== Exercise directions ==
Instruction for the entries that follow: retype exactly the lines from the line with "unfold evidence_ingest in" to the line with "out.(eio_evidence_objects)) as [parsed", both included, and omit all others.
(Data extracts begins)
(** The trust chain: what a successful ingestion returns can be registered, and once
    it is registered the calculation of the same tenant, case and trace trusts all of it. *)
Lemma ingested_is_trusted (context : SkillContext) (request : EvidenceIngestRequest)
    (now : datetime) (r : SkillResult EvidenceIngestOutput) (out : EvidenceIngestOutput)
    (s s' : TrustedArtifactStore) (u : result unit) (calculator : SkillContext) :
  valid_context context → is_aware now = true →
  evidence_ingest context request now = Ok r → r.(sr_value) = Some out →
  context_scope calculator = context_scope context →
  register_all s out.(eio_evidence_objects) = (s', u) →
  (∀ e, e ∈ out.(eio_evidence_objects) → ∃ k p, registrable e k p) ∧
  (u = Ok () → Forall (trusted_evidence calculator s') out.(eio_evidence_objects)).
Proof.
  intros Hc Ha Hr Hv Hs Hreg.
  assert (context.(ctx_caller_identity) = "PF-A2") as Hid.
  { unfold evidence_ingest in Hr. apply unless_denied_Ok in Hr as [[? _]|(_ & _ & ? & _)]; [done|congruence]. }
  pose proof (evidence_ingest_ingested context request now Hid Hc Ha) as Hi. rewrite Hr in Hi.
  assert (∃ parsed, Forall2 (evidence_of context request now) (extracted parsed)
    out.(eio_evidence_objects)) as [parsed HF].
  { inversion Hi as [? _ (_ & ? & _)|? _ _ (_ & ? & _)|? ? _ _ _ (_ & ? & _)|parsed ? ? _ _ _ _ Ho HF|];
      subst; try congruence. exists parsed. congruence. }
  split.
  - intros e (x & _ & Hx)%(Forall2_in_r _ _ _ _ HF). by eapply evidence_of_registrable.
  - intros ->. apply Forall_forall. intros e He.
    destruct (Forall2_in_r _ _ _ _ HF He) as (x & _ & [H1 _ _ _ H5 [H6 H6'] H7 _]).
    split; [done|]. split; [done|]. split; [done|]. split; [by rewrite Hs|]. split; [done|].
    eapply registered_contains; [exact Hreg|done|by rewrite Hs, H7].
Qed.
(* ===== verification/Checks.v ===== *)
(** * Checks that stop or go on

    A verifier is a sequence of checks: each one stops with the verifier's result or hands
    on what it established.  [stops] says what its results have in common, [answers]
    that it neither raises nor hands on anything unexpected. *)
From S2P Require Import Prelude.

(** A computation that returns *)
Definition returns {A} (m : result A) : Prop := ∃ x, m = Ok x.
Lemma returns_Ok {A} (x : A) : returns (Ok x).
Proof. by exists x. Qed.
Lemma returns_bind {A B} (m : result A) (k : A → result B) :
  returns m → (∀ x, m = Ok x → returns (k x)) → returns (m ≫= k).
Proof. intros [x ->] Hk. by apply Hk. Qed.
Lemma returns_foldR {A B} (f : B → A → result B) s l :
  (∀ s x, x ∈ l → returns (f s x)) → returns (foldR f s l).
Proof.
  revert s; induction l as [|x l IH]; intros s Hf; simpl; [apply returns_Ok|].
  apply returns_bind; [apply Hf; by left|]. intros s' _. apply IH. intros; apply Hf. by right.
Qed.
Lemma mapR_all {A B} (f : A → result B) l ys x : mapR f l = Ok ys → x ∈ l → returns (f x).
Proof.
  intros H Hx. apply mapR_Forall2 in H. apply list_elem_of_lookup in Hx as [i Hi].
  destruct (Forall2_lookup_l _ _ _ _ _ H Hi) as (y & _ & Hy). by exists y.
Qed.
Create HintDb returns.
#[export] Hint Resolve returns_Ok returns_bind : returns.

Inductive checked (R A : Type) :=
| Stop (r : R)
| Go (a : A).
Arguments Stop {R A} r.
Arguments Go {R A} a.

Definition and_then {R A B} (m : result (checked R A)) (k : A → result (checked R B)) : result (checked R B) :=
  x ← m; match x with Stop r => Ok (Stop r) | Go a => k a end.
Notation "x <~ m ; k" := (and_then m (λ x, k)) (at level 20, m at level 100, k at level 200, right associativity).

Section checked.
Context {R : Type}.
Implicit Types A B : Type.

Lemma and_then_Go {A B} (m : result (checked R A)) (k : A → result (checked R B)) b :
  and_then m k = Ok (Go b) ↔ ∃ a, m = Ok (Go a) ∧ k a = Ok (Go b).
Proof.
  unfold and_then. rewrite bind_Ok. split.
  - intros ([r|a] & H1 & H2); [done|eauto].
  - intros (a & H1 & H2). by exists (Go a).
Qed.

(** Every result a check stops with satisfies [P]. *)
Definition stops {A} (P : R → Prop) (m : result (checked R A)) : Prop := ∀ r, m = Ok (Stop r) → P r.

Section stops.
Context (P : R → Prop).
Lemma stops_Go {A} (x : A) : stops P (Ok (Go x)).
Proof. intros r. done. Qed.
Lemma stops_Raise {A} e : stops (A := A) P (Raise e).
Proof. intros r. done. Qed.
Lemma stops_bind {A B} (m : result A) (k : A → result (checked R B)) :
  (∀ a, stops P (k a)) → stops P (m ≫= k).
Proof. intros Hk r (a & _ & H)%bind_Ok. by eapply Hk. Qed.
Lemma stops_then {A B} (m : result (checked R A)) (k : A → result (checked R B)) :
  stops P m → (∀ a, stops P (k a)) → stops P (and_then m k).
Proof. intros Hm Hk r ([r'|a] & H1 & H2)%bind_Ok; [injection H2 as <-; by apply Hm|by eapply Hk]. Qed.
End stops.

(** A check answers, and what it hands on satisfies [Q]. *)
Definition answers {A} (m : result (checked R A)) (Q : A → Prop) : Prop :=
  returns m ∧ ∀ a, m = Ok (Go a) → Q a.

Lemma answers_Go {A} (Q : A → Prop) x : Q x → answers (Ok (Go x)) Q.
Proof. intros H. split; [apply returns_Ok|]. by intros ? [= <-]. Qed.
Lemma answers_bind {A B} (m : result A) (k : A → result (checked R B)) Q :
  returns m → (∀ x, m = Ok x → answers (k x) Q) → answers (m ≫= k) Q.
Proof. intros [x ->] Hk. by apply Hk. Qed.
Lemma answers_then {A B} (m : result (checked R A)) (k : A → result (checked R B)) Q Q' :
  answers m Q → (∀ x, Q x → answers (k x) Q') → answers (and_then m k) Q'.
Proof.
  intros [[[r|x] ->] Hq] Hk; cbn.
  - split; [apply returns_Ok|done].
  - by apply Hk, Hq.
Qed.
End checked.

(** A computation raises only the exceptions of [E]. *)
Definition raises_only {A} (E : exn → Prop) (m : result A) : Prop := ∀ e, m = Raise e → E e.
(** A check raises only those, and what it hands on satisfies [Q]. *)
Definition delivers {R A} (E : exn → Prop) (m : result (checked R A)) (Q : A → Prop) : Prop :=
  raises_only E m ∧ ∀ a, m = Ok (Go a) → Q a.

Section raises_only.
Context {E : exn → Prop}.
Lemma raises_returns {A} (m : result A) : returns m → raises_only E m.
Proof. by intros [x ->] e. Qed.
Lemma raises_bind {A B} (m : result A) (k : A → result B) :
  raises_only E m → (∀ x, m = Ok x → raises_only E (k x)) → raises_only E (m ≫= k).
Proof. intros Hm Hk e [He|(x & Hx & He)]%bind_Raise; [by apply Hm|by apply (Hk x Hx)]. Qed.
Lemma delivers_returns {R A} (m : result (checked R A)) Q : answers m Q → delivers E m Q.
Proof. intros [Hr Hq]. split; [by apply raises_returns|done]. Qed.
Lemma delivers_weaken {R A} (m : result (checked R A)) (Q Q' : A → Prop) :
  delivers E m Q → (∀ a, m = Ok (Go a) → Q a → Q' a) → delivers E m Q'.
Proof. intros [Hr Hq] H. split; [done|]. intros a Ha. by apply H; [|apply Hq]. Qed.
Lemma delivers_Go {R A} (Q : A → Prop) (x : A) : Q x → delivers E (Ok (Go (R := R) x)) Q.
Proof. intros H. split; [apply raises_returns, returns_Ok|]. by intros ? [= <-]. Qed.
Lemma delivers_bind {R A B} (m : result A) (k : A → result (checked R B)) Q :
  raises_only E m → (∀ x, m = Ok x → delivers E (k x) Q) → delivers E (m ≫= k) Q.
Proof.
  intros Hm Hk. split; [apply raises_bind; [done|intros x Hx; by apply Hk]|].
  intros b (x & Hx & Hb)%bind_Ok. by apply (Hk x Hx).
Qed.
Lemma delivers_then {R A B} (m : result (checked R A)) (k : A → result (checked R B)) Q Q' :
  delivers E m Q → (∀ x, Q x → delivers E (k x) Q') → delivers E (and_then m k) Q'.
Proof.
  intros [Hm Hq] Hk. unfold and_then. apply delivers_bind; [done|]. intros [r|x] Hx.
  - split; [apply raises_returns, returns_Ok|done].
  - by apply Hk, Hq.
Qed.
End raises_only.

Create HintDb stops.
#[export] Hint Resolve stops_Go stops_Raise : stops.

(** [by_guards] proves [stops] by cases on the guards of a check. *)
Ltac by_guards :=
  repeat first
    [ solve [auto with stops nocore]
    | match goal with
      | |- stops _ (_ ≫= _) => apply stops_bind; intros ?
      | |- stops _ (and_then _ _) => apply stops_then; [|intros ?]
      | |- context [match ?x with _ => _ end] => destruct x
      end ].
(Data extracts ends)
== Output ==
  { unfold evidence_ingest in Hr. apply unless_denied_Ok in Hr as [[? _]|(_ & _ & ? & _)]; [done|congruence]. }
  pose proof (evidence_ingest_ingested context request now Hid Hc Ha) as Hi. rewrite Hr in Hi.
  assert (∃ parsed, Forall2 (evidence_of context request now) (extracted parsed)
    out.(eio_evidence_objects)) as [parsed HF].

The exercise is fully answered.